Po: José I. Delgado Bahena

Hace tres días, Macrina aún vivía con el “Pique”. Hoy, sentada en el banco de cemento de la celda del centro de readaptación en la que la han recluido, con la mirada fija en el piso destruido y con las manos apretadas entre sus piernas sudorosas, piensa y se pregunta mil veces si lo volvería a hacer y su respuesta es la misma las mil veces: “no solo lo haría otra vez, sino que trataría de matarlo con otras maneras, para que sufriera más antes de que estirara las patas, el desgraciado”, se dice.

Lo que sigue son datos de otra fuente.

(* ===== verification/PyVal.v ===== *)
(** Python's dynamic values as they come out of a JSON document, with the
    operations the code applies to them without knowing their type:
    truthiness and [or], [str], [repr], [int], [dict.get]. *)

From stdpp Require Import prelude strings list.
From Stdlib Require Import Lia ZArith Ascii.
From S2P Require Import Prelude PyStr.

(** A float object: its value ([m * 2 ^ e], an infinity or not-a-number) and
    the text [repr] prints for it. *)
Inductive fvalue : Type :=
  | FFinite (m e : Z)
  | FInfinite (negative : bool)
  | FNan.

Record pyfloat : Type := PyFloat { fl_value : fvalue; fl_repr : string }.

#[warnings="-register-all"]
Inductive pyval : Type :=
  | PNone
  | PBool (b : bool)
  | PInt (z : Z)
  | PFloat (f : pyfloat)
  | PStr (s : string)
  | PList (l : list pyval)
  | PDict (d : dict pyval).

Abbreviation pydict := (dict pyval).

(** ** Exceptions

    The classes the code raises or tells apart, with [str(exc)]. *)

(** [models.provider_errors.ProviderErrorInfo] *)
Record ProviderErrorInfo : Type := ErrorInfo {
  ei_provider : string;
  ei_operation : string;
  ei_error_class : string;
  ei_message : string;
  ei_raw_message : string;
  ei_retryable : bool;
  ei_status_code : option Z }.

(** The exceptions of agent runs: [TaskGuardrailError] and its subclasses, and
    [TaskTimeoutError], which is none of them. *)
Inductive task_error : Type :=
  | TaskGuardrailError
  | TaskBudgetError
  | RunBudgetExceededError
  | RunLeaseLostError
  | TaskTimeoutError.

Inductive exn : Type :=
  | ValueError (msg : string)
  | TypeError (msg : string)
  | KeyError (msg : string)
  | OverflowError (msg : string)
  | ZeroDivisionError (msg : string)
  | RuntimeError (msg : string)
  | OtherError (cls msg : string)
  | AssertionError (msg : string)
  | TaskError (cls : task_error) (msg : string)
  (** [models.provider_errors.ProviderOperationError] *)
  | ProviderOperationError (info : ProviderErrorInfo)
  (** [tools.tool_executor.PermissionRequiredError] *)
  | PermissionRequiredError (msg prompt_id : string)
  (** [agents.agent_run_manager.AutonomyCircuitBreakerBlockedError] *)
  | BreakerBlockedError (msg : string) (decision : pydict)
      (matched_scopes : list pydict) (snapshot : pydict).

Definition exn_str (e : exn) : string :=
  match e with
  | ValueError m | TypeError m | KeyError m | OverflowError m | ZeroDivisionError m
  | RuntimeError m | OtherError _ m | AssertionError m | TaskError _ m
  | PermissionRequiredError m _ | BreakerBlockedError m _ _ _ => m
  | ProviderOperationError i =>
      "Provider '" +:+ ei_provider i +:+ "' " +:+ ei_operation i +:+ " failed ["
      +:+ ei_error_class i +:+ "]: " +:+ ei_message i
  end.

Inductive res (A : Type) : Type :=
  | Ok (a : A)
  | Err (e : exn).
Arguments Ok {A} a.
Arguments Err {A} e.

Definition is_ok {A} (r : res A) : bool := match r with Ok _ => true | Err _ => false end.

Definition res_bind {A B} (r : res A) (f : A -> res B) : res B :=
  match r with Ok a => f a | Err e => Err e end.

(** ** Truthiness: [bool(v)] and [v or d] *)
Definition truthy (v : pyval) : bool :=
  match v with
  | PNone => false
  | PBool b => b
  | PInt z => negb (z =? 0)
  | PFloat f => match fl_value f with FFinite m _ => negb (m =? 0) | _ => true end
  | PStr s => negb (is_empty s)
  | PList l => match l with [] => false | _ => true end
  | PDict d => match d with [] => false | _ => true end
  end.

Definition py_or (v d : pyval) : pyval := if truthy v then v else d.

(** ** [repr] and [str] *)
Definition printable (c : ascii) : bool :=
  in_range 32 126 c || in_range 161 172 c || in_range 174 255 c.

Definition hex_digit (n : N) : ascii :=
  if N.ltb n 10 then ascii_of_N (48 + n) else ascii_of_N (87 + n).

Definition repr_char (quote c : ascii) : string :=
  if Ascii.eqb c quote || Ascii.eqb c "\" then String "\" (String c "")
  else if N.eqb (code c) 9 then "\t"
  else if N.eqb (code c) 10 then "\n"
  else if N.eqb (code c) 13 then "\r"
  else if printable c then String c ""
  else "\x" +:+ String (hex_digit (code c / 16)) (String (hex_digit (code c mod 16)) "").

Fixpoint repr_chars (quote : ascii) (s : string) : string :=
  match s with
  | EmptyString => ""
  | String c s' => repr_char quote c +:+ repr_chars quote s'
  end.

Definition squote : ascii := "'"%char.
Definition dquote : ascii := ascii_of_N 34.

Fixpoint has_char (c : ascii) (s : string) : bool :=
  match s with
  | EmptyString => false
  | String a s' => Ascii.eqb a c || has_char c s'
  end.

Definition py_repr_str (s : string) : string :=
  let q := if has_char squote s && negb (has_char dquote s) then dquote else squote in
  String q (repr_chars q s +:+ String q "").

Fixpoint py_repr (v : pyval) : string :=
  match v with
  | PNone => "None"
  | PBool b => if b then "True" else "False"
  | PInt z => str_of_Z z
  | PFloat f => fl_repr f
  | PStr s => py_repr_str s
  | PList l => "[" +:+ join ", " (map py_repr l) +:+ "]"
  | PDict d =>
      "{" +:+ join ", " (map (fun kv => py_repr_str (fst kv) +:+ ": " +:+ py_repr (snd kv)) d)
      +:+ "}"
  end.

Definition py_str (v : pyval) : string :=
  match v with PStr s => s | _ => py_repr v end.

(** ** [int(v)] *)
Definition trunc_float (m e : Z) : Z :=
  if 0 <=? e then m * 2 ^ e else Z.quot m (2 ^ (- e)).

Definition type_name (v : pyval) : string :=
  match v with
  | PNone => "NoneType" | PBool _ => "bool" | PInt _ => "int" | PFloat _ => "float"
  | PStr _ => "str" | PList _ => "list" | PDict _ => "dict"
  end.

Definition py_int (v : pyval) : res Z :=
  match v with
  | PBool b => Ok (if b then 1 else 0)
  | PInt z => Ok z
  | PFloat f =>
      match fl_value f with
      | FFinite m e => Ok (trunc_float m e)
      | FInfinite _ => Err (OverflowError "cannot convert float infinity to integer")
      | FNan => Err (ValueError "cannot convert float NaN to integer")
      end
  | PStr s =>
      match parse_int s with
      | Some z => Ok z
      | None =>
          Err (ValueError ("invalid literal for int() with base 10: " +:+ py_repr_str s))
      end
  | _ =>
      Err (TypeError ("int() argument must be a string, a bytes-like object or a real number, not '"
                      +:+ type_name v +:+ "'"))
  end.

(** ** [dict] payloads *)

(** [d.get(k)] *)
Definition get (k : string) (d : pydict) : pyval :=
  match d_get k d with Some v => v | None => PNone end.

(** [d.get(k, default)] *)
Definition get_or (k : string) (default : pyval) (d : pydict) : pyval :=
  match d_get k d with Some v => v | None => default end.

(** [v if isinstance(v, dict) else {}] *)
Definition as_dict (v : pyval) : pydict := match v with PDict d => d | _ => [] end.

Definition is_dict (v : pyval) : bool := match v with PDict _ => true | _ => false end.

(** [v if isinstance(v, list) else []] *)
Definition as_list (v : pyval) : list pyval := match v with PList l => l | _ => [] end.

(** [str(v or "").strip()], the code's usual normalization of a text field. *)
Definition norm (v : pyval) : string := strip (py_str (py_or v (PStr ""))).

(** [str(v or default).strip().lower() or default] *)
Definition norm_lower_or (default : string) (v : pyval) : string :=
  str_or (lower (strip (py_str (py_or v (PStr default))))) default.

Definition pnone_or_str (o : option string) : pyval :=
  match o with Some s => PStr s | None => PNone end.

(** ** Lemmas *)

Lemma norm_stripped v : stripped (norm v).
Proof. apply strip_stripped. Qed.

Lemma norm_str s : stripped s -> norm (PStr s) = s.
Proof. intros H. unfold norm, py_or. simpl. destruct s; [done|]. exact H. Qed.

Lemma norm_pnone_or_str o : norm (pnone_or_str o) = strip (opt_str o).
Proof. destruct o as [[|c s]|]; done. Qed.

Lemma norm_lower_or_str default s :
  stripped s -> lower s = s -> s <> "" -> norm_lower_or default (PStr s) = s.
Proof.
  intros Hs Hl Hn. unfold norm_lower_or, py_or. simpl.
  destruct s as [|c s]; [done|]. cbn [is_empty negb py_str].
  rewrite Hs, Hl. done.
Qed.

Lemma py_int_bool b : py_int (PBool b) = Ok (if b then 1 else 0).
Proof. done. Qed.

#[export] Hint Resolve norm_stripped norm_str : py.
(* ===== verification/Effects.v ===== *)
(** Python methods as computations over an explicit state: an exception ends
    the computation but keeps the mutations made before it.  A small Hoare
    logic over these computations carries the invariant proofs. *)

From stdpp Require Import prelude strings list.
From S2P Require Import Prelude PyStr PyVal.

Definition M (S A : Type) : Type := S -> res A * S.

Definition ret {S A} (a : A) : M S A := fun s => (Ok a, s).
Definition raise {S A} (e : exn) : M S A := fun s => (Err e, s).
Definition bind {S A B} (m : M S A) (f : A -> M S B) : M S B :=
  fun s => match m s with
           | (Ok a, s') => f a s'
           | (Err e, s') => (Err e, s')
           end.

(** [try: m except Exception as exc: h(exc)] *)
Definition try_except {S A} (m : M S A) (h : exn -> M S A) : M S A :=
  fun s => match m s with
           | (Ok a, s') => (Ok a, s')
           | (Err e, s') => h e s'
           end.

Definition gets {S A} (f : S -> A) : M S A := fun s => (Ok (f s), s).
Definition modify {S} (f : S -> S) : M S unit := fun s => (Ok tt, f s).
Definition lift {S A} (r : res A) : M S A := fun s => (r, s).

(** [if b: raise e] *)
Definition raise_if {S} (b : bool) (e : exn) : M S unit := if b then raise e else ret tt.

(** [if b: m] *)
Definition when {S} (b : bool) (m : M S unit) : M S unit := if b then m else ret tt.

Declare Scope py_scope.
Delimit Scope py_scope with py.
Notation "'let*' x := m 'in' k" := (bind m (fun x => k))
  (at level 10, x pattern, m at level 100, k at level 200) : py_scope.
Notation "m ;;; k" := (bind m (fun _ => k))
  (at level 199, k at level 200, right associativity) : py_scope.
#[global] Open Scope py_scope.

(** [for x in l: f(x)] *)
Fixpoint for_each {S A} (l : list A) (f : A -> M S unit) : M S unit :=
  match l with
  | [] => ret tt
  | x :: l' => f x ;;; for_each l' f
  end.

(** A loop that threads an accumulator and may raise. *)
Fixpoint fold_res {A B} (f : A -> B -> res A) (l : list B) (a : A) : res A :=
  match l with
  | [] => Ok a
  | x :: l' => res_bind (f a x) (fold_res f l')
  end.

(** ** Hoare triples: from a state in [P] the computation ends in [Q], with
    its value, or in [E] when it raises. *)
Definition triple {S A} (P : S -> Prop) (m : M S A) (Q : A -> S -> Prop) (E : exn -> S -> Prop) :
    Prop :=
  forall s, P s -> match m s with (Ok a, s') => Q a s' | (Err e, s') => E e s' end.

(** [m] keeps [I], whether it returns or raises. *)
Definition preserves {S A} (I : S -> Prop) (m : M S A) : Prop :=
  triple I m (fun _ => I) (fun _ => I).

Section rules.
Context {S : Type}.
Implicit Types (P I : S -> Prop) (E : exn -> S -> Prop).

Lemma triple_bind {A B} P (m : M S A) (f : A -> M S B) Q R E :
  triple P m Q E -> (forall a, triple (Q a) (f a) R E) -> triple P (bind m f) R E.
Proof.
  intros Hm Hf s Hs. specialize (Hm s Hs). unfold bind.
  destruct (m s) as [[a|e] s']; [by apply Hf | done].
Qed.

Lemma triple_conseq {A} P P' (m : M S A) Q Q' E E' :
  triple P' m Q' E' -> (forall s, P s -> P' s) -> (forall a s, Q' a s -> Q a s) ->
  (forall e s, E' e s -> E e s) -> triple P m Q E.
Proof.
  intros Hm HP HQ HE s Hs. specialize (Hm s (HP s Hs)).
  destruct (m s) as [[a|e] s']; auto.
Qed.

Lemma triple_for_each {A} I (l : list A) (f : A -> M S unit) E :
  (forall x, x ∈ l -> triple I (f x) (fun _ => I) E) ->
  triple I (for_each l f) (fun _ => I) E.
Proof.
  induction l as [|x l IH]; intros H; [by intros s|].
  simpl. eapply triple_bind; [apply H; left|].
  intros []. apply IH. intros y Hy. apply H. by right.
Qed.

Lemma preserves_ret {A} I (a : A) : preserves I (ret a).
Proof. by intros s Hs. Qed.
Lemma preserves_raise {A} I e : preserves I (@raise S A e).
Proof. by intros s Hs. Qed.
Lemma preserves_lift {A} I (r : res A) : preserves I (lift r).
Proof. intros s Hs. by destruct r. Qed.
Lemma preserves_gets {A} I (f : S -> A) : preserves I (gets f).
Proof. by intros s Hs. Qed.
Lemma preserves_modify I f : (forall s, I s -> I (f s)) -> preserves I (modify f).
Proof. intros H s Hs. by apply H. Qed.
Lemma preserves_bind {A B} I (m : M S A) (f : A -> M S B) :
  preserves I m -> (forall a, preserves I (f a)) -> preserves I (bind m f).
Proof. intros. by eapply triple_bind. Qed.
Lemma preserves_try {A} I (m : M S A) h :
  preserves I m -> (forall e, preserves I (h e)) -> preserves I (try_except m h).
Proof.
  intros Hm Hh s Hs. specialize (Hm s Hs). unfold try_except.
  destruct (m s) as [[a|e] s']; [done | by apply Hh].
Qed.
Lemma preserves_raise_if I b e : preserves I (@raise_if S b e).
Proof. by destruct b; intros s Hs. Qed.
Lemma preserves_when I b (m : M S unit) : preserves I m -> preserves I (when b m).
Proof. intros H. by destruct b; [|intros s Hs]. Qed.
Lemma preserves_if {A} I (b : bool) (m n : M S A) :
  preserves I m -> preserves I n -> preserves I (if b then m else n).
Proof. by destruct b. Qed.
Lemma preserves_for_each {A} I (l : list A) f :
  (forall x, preserves I (f x)) -> preserves I (for_each l f).
Proof. intros H. apply triple_for_each. intros x _. apply H. Qed.

(** Reading the triple at a run of the computation. *)
Lemma preserves_run {A} I (m : M S A) s : preserves I m -> I s -> I (snd (m s)).
Proof. intros H Hs. specialize (H s Hs). by destruct (m s) as [[] ?]. Qed.
End rules.

#[export] Hint Resolve preserves_ret preserves_raise preserves_lift preserves_gets
  preserves_bind preserves_try preserves_raise_if preserves_when preserves_if
  preserves_for_each : py.

(** Peels the monadic structure of a [preserves] goal and leaves the state
    updates. *)
Ltac preserve :=
  repeat first
    [ apply preserves_bind; [|intros ?]
    | apply preserves_try; [|intros ?]
    | apply preserves_ret | apply preserves_raise | apply preserves_lift
    | apply preserves_gets | apply preserves_raise_if
    | apply preserves_when | apply preserves_for_each; intros ?
    | apply preserves_modify; intros ??
    | match goal with
      | |- preserves _ (if ?b then _ else _) => destruct b eqn:?
      | |- preserves _ (match ?x with _ => _ end) => destruct x eqn:?
      end ].
(* ===== verification/CircuitBreakerFacts.v ===== *)
(** Correctness of the autonomy circuit breaker: the well-formedness
    invariant of every reachable state, the refinement to a set of armed
    targets, atomicity of a failed write, durability across a restart and the
    fail-safe start. *)

From stdpp Require Import prelude strings list gmap.
From Stdlib Require Import Lia ZArith Ascii.
From S2P Require Import Prelude PyStr PyVal Effects PyTime CircuitBreaker.
Import CircuitBreaker.

Module CircuitBreakerFacts.

(** ** The verdict against the set of armed targets *)

Lemma sorted_scopes_elem d sc :
  NoDup (d_keys d) -> sc ∈ sorted_scopes d <-> sc ∈ d_values d.
Proof.
  intros Hd. unfold sorted_scopes, sort_strings, d_values.
  rewrite list_elem_of_omap, list_elem_of_fmap. split.
  - intros (k & _ & Hk). exists (k, sc). split; [done | by apply d_get_elem].
  - intros ([k v] & -> & Hin). exists k. split.
    + apply sort_by_elem, list_elem_of_fmap. by exists (k, v).
    + by apply d_elem_get.
Qed.

Lemma sorted_scopes_nil d : NoDup (d_keys d) -> sorted_scopes d = [] <-> d = [].
Proof.
  intros Hd. split; [|by intros ->]. intros H. destruct d as [|[k v] d]; [done|].
  assert (v ∈ sorted_scopes ((k, v) :: d)) as Hin.
  { apply sorted_scopes_elem; [done|]. left. }
  rewrite H in Hin. by apply elem_of_nil in Hin.
Qed.

Lemma targets_elem b tg :
  tg ∈ targets b <-> exists sc, sc ∈ d_values (active_scopes b) /\ tg = target_of sc.
Proof.
  unfold targets. rewrite elem_of_list_to_set, list_elem_of_fmap. naive_solver.
Qed.

Lemma wf_entry b sc :
  breaker_wf b -> sc ∈ d_values (active_scopes b) -> scope_wf (revision b) (sc_key sc) sc.
Proof.
  intros Hb Hin. apply list_elem_of_fmap in Hin as ([k v] & -> & Hin).
  pose proof (proj1 (Forall_forall _ _) (bwf_scopes _ Hb) _ Hin) as Hwf. simpl in Hwf.
  simpl. by rewrite <- (swf_entry _ _ _ Hwf).
Qed.

(** A stored scope concerns a run exactly when its target does. *)
Lemma scope_matches rev k sc user agent :
  scope_wf rev k sc ->
  (String.eqb (sc_scope_type sc) "global"
   || (String.eqb (sc_scope_type sc) "user" && bool_decide (sc_scope_user_id sc = user))
   || (String.eqb (sc_scope_type sc) "agent" && bool_decide (sc_scope_agent_id sc = agent))) = true
  <-> stops {[ target_of sc ]} user agent.
Proof.
  intros Hwf. pose proof (swf_shape _ _ _ Hwf) as Hs. unfold stops.
  destruct (target_of sc) as [|x|x] eqn:E; simpl in Hs; destruct_and!;
    match goal with H : sc_scope_type sc = _ |- _ => rewrite H end; simpl.
  - split; [left; set_solver | done].
  - rewrite orb_false_r, bool_decide_eq_true. split.
    + intros <-. right. left. exists x. split; [done | set_solver].
    + intros [?|[(u & -> & Hu)|(a & _ & Ha)]]; set_solver.
  - rewrite bool_decide_eq_true. split.
    + intros <-. right. right. exists x. split; [done | set_solver].
    + intros [?|[(u & _ & Hu)|(a & -> & Ha)]]; set_solver.
Qed.

Lemma stops_union S T user agent :
  stops (S ∪ T) user agent <-> stops S user agent \/ stops T user agent.
Proof. unfold stops. set_solver. Qed.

“Aquí estuvo la Matrona”, lee en una de las paredes en la que detiene su mirada para reconocer las sombras que le acompañarán durante catorce años, o siete, según sus cuentas, si mantiene buena conducta. Decidida, enciende el único cigarro que le permitieron las celadoras como atención por haberles “obsequiado” la cajetilla que Esteban, su hijo, le diera al visitarla esa mañana.

Llora mezclando el sabor de sus lágrimas con la última chupada que da al resto del cigarro. “Pinche Esteban…”, piensa, “¿para qué te saliste de la escuela, cabrón?”


Todo fue muy rápido.


El “Pique” era su hombre, el de esos días; su padrote, pues, el que la cuidaba cuando salía del centro nocturno donde trabajaba todas las noches y se quedaba a dormir con ella en el único camastro con el que contaban en su humilde vivienda que rentaba por trescientos pesos para ella y su chamaco: Esteban, de quince años, que estudiaba la secundaria.


Aquel día, el “Pique” la envió a la casa de un “amigo” a entretenerlo, porque, según él, le debía un “parote”.


Era de tarde. Macrina salió confiada en busca del amigo del “Pique”; pero no lo encontró y regresó enseguida a su vivienda. Al llegar, el cuadro que halló, y vio con ojos desorbitados, fue a su chamaco, Esteban, perdido de borracho, semidesnudo sobre la colchoneta que se tiraba en el piso para dormir en un rincón de la habitación y, sobre él, al “Pique”, haciéndole caricias obscenas y pervertidas.

Al “Pique” lo conoció dos meses antes en el mismo lugar donde trabajaba.
“¿Qué pasó, chula?”, le preguntó.


“Nada”, contestó ella.


“¿Con quién vives?”, indagó él.


“Hasta hoy, con nadie, pero creo que me animaré contigo”, respondió Macrina, sonriendo.


Desde entonces, él la llevaba y la esperaba para regresar juntos en un taxi. Él administraba los ingresos de sus “fichas” y de las comisiones por las bailadas. Él le daba una cantidad para que le pusiera unas monedas a Esteban en su mochila de la escuela.


Él dirigía su vida, y ahora lo veía abusando de la inconsciencia de su adolescente hijo.


Sobre la única mesa de madera que servía de comedor había cuatro botellas de cerveza vacías que, evidentemente, las habían consumido ellos, y la grabadora con sus corridos de narcos a todo volumen.


No supo cómo, pero la furia se apoderó de Macrina, y con la fuerza y agilidad que no se conocía, tomó una, la rompió golpeándola sobre el piso, y con el filo de la parte que le quedó en su puño, atacó el cuello del “Pique”, quien no se había percatado de su llegada, y un chorro de sangre tibia cayó sobre el cuerpo desnudo de Esteban.


Ella misma salió en busca de la policía, después de echarle una cubeta de agua a Esteban, para despertarlo y hacer que se limpiara el cuerpo de la sangre del “Pique”.